--- START ---
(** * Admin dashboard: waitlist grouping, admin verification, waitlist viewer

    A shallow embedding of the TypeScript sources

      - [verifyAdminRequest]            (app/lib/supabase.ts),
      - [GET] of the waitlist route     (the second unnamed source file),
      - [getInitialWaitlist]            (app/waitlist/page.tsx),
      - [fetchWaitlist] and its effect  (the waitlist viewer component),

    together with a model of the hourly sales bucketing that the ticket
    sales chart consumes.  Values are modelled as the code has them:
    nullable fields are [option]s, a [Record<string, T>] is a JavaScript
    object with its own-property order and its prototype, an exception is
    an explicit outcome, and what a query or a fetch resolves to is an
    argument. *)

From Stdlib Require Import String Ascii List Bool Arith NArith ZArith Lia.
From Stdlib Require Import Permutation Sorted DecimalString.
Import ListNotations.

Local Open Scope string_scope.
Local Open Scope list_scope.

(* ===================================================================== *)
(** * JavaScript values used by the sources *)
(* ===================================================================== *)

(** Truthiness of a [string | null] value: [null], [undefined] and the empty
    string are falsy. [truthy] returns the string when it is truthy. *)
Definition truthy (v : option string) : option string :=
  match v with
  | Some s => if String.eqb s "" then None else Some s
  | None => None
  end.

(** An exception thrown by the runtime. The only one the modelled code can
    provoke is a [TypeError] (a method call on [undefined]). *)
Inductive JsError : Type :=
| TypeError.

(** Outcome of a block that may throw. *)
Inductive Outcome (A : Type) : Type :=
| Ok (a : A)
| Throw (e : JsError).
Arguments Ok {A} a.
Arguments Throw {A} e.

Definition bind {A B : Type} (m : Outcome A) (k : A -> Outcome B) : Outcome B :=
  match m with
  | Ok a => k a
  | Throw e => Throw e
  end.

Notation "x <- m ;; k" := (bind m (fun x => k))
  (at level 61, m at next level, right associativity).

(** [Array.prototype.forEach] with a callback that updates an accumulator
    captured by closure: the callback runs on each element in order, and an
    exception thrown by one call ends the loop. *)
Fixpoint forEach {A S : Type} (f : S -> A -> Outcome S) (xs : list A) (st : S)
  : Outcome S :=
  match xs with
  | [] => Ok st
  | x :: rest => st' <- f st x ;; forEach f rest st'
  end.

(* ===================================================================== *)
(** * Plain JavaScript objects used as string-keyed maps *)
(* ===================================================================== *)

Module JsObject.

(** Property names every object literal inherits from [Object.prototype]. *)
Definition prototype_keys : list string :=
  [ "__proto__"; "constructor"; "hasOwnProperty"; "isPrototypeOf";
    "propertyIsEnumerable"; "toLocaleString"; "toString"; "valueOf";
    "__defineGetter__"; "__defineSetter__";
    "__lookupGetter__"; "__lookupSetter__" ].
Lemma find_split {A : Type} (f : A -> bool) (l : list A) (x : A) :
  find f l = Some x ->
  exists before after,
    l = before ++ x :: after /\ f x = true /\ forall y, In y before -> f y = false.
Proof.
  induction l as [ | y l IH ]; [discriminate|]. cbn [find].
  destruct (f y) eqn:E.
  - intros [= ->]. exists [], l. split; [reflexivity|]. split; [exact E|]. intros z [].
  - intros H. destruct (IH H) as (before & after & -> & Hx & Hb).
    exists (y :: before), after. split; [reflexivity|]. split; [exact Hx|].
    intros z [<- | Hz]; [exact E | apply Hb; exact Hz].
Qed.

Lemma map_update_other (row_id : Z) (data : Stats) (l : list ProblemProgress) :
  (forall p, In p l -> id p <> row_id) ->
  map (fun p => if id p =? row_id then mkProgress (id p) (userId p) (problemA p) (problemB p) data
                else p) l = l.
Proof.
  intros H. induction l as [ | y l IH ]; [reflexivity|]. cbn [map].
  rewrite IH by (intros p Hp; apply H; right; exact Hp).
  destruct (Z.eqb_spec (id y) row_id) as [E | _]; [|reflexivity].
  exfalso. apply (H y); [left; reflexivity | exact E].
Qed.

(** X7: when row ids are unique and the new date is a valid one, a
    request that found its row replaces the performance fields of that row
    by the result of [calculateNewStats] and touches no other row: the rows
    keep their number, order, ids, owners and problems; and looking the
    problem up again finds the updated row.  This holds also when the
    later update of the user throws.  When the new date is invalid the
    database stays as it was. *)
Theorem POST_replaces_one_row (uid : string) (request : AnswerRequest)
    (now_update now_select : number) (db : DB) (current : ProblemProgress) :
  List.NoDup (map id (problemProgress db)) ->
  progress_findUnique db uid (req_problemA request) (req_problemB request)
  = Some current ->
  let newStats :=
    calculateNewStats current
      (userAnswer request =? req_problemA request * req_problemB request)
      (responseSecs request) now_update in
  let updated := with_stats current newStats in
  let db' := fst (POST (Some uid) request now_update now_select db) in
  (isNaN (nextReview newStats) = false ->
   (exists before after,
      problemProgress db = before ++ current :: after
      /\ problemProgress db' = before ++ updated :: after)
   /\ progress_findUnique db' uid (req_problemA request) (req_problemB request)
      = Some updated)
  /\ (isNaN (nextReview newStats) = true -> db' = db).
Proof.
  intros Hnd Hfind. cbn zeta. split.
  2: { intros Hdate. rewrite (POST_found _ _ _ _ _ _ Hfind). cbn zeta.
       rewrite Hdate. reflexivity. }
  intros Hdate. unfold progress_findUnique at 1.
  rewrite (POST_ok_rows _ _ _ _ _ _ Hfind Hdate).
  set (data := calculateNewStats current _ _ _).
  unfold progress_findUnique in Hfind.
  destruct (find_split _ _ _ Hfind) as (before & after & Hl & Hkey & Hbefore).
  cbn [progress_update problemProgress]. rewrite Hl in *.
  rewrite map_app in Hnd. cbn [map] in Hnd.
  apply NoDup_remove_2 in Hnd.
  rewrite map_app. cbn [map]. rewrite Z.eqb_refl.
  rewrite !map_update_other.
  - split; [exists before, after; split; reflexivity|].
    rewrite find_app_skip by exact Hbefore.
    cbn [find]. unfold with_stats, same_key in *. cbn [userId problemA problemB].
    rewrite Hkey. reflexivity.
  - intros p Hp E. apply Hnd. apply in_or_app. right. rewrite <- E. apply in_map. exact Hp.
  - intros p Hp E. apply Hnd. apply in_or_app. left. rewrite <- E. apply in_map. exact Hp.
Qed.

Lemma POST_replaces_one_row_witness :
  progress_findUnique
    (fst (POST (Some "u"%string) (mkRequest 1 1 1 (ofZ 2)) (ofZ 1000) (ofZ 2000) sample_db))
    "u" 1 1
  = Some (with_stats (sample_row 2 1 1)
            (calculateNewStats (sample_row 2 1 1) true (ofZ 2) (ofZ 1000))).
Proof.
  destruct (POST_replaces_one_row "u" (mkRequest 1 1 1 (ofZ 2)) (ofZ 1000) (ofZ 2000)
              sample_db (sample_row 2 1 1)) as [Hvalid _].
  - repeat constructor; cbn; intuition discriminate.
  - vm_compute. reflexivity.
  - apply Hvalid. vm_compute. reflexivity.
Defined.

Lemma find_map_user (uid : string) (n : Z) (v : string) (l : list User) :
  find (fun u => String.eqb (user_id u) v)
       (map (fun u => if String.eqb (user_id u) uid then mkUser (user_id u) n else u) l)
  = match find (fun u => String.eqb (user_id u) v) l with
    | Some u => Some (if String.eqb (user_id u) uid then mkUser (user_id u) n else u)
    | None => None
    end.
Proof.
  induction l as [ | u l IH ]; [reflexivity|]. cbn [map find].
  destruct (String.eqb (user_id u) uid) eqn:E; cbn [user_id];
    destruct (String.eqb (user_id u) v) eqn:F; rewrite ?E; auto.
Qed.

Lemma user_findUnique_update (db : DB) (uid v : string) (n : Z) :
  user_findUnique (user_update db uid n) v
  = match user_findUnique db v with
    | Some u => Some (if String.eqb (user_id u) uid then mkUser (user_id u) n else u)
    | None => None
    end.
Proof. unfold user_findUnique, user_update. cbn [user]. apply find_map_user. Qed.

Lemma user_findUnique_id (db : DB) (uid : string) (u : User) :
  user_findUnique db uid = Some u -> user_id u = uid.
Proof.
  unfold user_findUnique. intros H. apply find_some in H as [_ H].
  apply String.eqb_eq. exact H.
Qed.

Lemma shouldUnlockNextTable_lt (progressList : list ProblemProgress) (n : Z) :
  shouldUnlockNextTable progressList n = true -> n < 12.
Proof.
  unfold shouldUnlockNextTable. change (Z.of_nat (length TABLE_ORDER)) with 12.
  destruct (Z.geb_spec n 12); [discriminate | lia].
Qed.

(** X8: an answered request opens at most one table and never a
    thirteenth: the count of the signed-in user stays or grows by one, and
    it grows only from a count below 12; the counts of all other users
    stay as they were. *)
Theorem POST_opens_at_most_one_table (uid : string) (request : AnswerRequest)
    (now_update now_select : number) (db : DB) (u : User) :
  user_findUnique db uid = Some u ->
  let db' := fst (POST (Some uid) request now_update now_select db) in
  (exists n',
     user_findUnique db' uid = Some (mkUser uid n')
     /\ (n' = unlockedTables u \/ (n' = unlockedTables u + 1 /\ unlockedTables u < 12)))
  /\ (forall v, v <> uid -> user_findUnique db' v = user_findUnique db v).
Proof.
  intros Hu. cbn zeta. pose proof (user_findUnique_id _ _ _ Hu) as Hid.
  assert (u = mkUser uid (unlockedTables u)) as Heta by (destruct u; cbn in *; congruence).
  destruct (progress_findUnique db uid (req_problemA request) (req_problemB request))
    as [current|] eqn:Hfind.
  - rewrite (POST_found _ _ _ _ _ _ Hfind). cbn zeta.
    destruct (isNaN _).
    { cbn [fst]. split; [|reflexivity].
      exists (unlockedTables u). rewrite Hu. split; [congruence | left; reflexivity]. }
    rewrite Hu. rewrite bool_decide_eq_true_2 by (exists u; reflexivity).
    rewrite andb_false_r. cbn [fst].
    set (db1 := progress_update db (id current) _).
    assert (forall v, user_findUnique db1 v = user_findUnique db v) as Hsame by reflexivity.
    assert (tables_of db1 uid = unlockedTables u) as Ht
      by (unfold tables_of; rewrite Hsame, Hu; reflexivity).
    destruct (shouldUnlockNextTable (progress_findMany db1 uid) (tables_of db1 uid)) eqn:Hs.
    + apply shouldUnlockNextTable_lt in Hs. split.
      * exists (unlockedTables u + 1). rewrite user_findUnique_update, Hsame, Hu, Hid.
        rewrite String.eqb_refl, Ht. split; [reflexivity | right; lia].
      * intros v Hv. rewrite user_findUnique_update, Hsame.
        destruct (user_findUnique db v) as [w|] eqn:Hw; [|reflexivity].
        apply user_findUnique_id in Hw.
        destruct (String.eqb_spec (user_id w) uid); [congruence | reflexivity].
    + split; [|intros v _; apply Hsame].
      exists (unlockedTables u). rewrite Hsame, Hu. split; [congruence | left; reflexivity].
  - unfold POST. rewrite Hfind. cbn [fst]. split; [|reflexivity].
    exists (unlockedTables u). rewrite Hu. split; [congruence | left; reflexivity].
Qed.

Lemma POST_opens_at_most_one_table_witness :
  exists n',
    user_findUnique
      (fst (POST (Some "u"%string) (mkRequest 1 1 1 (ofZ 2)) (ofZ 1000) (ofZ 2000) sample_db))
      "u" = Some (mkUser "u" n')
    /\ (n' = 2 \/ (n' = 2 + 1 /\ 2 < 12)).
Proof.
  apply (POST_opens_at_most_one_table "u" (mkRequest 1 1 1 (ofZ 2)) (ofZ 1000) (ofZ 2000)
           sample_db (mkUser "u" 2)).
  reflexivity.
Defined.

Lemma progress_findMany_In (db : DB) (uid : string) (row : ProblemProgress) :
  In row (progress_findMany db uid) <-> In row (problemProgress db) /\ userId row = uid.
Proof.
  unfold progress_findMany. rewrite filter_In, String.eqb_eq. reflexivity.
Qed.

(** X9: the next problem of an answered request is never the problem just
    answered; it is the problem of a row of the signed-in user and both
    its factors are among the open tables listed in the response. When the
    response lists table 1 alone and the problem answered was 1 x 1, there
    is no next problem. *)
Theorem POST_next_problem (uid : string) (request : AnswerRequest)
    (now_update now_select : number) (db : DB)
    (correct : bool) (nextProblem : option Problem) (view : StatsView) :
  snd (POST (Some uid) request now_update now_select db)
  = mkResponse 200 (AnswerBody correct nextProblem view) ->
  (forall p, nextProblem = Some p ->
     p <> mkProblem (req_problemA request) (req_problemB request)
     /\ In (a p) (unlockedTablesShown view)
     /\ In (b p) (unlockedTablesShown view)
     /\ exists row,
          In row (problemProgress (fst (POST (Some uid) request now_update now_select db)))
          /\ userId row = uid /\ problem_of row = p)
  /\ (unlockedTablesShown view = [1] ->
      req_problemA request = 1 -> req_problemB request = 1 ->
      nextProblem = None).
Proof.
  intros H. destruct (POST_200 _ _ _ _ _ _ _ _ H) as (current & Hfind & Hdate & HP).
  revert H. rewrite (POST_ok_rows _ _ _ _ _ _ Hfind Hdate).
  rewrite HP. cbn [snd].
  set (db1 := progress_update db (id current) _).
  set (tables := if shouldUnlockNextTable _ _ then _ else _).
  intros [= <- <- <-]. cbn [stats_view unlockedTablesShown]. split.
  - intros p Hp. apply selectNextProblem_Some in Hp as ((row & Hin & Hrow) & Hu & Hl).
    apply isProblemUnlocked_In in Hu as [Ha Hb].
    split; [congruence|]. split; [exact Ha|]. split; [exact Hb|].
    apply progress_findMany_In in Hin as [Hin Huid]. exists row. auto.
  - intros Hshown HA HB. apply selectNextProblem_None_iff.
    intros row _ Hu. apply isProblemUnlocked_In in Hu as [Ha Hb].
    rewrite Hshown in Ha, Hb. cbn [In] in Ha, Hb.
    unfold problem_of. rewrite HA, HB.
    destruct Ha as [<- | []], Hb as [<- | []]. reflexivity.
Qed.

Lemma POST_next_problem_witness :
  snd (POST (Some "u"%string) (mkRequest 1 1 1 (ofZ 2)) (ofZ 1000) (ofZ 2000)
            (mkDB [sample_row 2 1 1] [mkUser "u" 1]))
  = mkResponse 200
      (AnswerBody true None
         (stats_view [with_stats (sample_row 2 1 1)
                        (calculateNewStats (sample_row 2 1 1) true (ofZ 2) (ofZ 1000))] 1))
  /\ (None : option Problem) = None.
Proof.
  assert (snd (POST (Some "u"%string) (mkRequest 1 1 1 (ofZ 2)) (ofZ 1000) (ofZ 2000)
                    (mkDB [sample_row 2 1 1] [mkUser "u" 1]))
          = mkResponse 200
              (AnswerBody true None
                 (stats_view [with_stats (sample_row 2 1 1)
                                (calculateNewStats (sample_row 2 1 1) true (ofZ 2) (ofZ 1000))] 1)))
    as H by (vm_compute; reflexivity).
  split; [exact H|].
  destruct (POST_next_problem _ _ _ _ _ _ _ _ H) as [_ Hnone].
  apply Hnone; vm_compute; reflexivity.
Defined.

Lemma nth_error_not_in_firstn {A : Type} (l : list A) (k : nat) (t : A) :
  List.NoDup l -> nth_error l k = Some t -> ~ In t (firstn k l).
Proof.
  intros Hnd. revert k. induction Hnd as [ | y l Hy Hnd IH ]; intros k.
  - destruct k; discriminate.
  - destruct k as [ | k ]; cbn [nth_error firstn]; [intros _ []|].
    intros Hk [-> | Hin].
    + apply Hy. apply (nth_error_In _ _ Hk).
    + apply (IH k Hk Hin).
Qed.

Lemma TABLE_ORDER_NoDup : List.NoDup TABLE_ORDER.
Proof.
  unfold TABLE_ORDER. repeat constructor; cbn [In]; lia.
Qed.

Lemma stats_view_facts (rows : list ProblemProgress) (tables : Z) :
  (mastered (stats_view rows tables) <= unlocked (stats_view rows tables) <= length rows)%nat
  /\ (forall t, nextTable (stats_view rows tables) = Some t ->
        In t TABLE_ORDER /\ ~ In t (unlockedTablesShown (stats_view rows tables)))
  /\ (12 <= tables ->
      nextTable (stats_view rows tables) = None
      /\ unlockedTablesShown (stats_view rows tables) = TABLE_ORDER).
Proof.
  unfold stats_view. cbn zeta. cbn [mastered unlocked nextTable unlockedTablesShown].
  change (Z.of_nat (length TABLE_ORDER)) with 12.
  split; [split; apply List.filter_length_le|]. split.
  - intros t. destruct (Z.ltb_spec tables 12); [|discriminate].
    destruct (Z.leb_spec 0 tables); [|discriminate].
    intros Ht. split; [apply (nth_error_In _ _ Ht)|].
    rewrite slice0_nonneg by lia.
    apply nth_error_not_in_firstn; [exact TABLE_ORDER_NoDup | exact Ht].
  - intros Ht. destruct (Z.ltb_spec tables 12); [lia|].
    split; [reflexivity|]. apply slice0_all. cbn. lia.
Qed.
--- END ---
Brief - Lines after the one containing "- [GET] of the" are not part of the task. Output the entries exactly from their first line through that one.

Answer to this task -
(** * Admin dashboard: waitlist grouping, admin verification, waitlist viewer

    A shallow embedding of the TypeScript sources

      - [verifyAdminRequest]            (app/lib/supabase.ts),
      - [GET] of the waitlist route     (the second unnamed source file),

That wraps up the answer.